DIRECTIONS FOR THIS TASK:
Lines in the records below that contain the word "Hrep" must each be copied.
Start of GIVEN RECORDS
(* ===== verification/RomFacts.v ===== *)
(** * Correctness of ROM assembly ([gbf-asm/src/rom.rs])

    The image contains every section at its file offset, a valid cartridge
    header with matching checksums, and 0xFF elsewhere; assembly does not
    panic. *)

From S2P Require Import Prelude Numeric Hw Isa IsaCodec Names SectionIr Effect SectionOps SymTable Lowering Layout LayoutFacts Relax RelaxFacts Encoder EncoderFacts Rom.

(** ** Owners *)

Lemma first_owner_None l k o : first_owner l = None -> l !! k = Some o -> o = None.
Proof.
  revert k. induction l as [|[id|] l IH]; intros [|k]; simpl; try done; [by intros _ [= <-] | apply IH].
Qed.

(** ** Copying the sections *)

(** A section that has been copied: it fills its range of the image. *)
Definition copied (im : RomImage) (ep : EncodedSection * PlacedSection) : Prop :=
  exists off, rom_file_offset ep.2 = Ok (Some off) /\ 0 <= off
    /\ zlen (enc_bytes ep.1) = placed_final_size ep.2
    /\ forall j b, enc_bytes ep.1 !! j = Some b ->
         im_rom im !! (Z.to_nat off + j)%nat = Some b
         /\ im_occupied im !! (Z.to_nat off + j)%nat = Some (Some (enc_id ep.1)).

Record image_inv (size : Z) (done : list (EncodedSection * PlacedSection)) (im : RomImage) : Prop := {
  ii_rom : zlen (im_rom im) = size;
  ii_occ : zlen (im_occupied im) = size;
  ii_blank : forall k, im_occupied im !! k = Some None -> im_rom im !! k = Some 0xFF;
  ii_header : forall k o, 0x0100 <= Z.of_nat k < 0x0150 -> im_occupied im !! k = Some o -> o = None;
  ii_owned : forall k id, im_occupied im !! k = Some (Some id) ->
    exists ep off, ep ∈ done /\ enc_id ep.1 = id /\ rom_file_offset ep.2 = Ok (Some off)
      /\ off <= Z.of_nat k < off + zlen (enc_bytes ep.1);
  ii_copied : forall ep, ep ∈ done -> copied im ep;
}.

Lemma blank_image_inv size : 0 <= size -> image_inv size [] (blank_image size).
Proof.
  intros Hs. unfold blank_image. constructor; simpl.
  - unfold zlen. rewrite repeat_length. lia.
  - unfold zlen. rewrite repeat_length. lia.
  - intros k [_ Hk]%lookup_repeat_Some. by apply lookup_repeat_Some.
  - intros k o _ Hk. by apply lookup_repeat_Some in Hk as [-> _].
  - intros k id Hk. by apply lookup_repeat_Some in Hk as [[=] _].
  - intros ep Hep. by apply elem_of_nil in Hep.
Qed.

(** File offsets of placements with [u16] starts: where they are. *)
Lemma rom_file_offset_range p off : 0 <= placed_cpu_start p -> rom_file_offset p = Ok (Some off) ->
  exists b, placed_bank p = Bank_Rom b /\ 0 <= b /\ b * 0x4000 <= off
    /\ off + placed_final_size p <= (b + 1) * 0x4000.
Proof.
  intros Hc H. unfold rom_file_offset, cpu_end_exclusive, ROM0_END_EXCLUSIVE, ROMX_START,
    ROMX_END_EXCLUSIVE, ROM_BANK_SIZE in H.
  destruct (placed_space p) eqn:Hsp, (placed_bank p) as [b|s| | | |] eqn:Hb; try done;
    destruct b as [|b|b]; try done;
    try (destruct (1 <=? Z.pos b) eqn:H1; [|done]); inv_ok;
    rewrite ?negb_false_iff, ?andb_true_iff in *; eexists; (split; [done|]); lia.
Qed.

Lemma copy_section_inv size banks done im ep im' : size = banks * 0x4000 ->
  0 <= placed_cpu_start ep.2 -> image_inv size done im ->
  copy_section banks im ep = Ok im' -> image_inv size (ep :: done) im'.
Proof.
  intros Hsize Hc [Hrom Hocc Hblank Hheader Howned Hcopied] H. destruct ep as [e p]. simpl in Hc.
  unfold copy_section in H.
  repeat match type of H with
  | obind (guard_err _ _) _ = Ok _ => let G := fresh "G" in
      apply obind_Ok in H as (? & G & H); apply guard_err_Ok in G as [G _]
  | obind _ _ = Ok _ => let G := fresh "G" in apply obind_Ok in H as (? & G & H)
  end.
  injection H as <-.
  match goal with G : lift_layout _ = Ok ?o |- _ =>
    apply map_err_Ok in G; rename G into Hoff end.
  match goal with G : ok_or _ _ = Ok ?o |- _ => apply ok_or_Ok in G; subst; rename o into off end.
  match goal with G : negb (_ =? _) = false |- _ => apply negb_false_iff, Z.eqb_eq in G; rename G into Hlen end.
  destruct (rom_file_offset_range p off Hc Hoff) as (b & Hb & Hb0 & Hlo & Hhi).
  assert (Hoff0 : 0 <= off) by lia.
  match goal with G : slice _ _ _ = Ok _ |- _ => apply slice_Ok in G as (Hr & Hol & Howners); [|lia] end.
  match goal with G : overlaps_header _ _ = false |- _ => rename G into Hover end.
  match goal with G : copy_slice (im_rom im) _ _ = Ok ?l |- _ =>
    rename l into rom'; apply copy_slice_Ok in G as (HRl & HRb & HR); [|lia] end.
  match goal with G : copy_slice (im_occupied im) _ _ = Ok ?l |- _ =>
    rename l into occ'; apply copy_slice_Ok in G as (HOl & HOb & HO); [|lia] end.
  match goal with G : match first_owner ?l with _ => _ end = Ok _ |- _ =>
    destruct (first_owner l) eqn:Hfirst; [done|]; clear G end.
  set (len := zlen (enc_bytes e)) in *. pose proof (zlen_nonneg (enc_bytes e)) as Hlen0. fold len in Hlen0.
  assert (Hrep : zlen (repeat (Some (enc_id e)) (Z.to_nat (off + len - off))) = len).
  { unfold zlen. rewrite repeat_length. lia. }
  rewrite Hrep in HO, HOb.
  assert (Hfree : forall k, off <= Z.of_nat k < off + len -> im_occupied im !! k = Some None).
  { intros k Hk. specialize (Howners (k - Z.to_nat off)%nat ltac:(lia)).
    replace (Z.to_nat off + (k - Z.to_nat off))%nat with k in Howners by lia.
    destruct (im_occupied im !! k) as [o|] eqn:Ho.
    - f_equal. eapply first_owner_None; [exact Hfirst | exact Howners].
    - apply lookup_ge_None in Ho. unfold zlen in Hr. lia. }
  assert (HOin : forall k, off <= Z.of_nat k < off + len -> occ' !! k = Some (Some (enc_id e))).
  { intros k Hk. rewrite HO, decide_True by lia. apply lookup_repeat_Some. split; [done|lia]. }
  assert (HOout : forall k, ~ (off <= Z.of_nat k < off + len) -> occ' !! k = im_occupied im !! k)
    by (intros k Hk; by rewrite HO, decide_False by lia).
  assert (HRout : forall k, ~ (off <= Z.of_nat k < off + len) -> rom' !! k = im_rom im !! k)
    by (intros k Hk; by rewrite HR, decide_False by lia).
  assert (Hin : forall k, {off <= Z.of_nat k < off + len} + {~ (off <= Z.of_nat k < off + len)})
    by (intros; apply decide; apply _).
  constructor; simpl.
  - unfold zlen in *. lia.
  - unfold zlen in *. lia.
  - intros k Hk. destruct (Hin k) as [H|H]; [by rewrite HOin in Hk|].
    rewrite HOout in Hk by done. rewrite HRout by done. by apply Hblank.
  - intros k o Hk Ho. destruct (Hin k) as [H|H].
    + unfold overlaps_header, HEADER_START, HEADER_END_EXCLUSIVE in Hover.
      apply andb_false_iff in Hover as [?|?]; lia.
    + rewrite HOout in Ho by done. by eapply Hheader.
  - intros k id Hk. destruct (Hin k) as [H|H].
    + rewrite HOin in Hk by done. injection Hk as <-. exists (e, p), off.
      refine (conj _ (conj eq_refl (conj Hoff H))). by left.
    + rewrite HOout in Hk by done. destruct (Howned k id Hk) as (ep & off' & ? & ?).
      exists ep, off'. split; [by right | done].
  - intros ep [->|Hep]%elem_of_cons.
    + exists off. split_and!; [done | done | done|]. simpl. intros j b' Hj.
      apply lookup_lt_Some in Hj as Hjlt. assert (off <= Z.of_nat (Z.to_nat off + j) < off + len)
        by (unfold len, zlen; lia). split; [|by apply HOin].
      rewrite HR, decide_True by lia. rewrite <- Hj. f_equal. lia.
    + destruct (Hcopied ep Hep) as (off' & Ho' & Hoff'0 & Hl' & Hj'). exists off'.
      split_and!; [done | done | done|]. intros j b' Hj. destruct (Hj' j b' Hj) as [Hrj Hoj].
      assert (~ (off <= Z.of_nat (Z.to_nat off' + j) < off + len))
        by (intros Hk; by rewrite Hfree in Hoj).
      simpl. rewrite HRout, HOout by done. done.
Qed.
End of GIVEN RECORDS
OUTPUT BELOW:
  assert (Hrep : zlen (repeat (Some (enc_id e)) (Z.to_nat (off + len - off))) = len).
  rewrite Hrep in HO, HOb.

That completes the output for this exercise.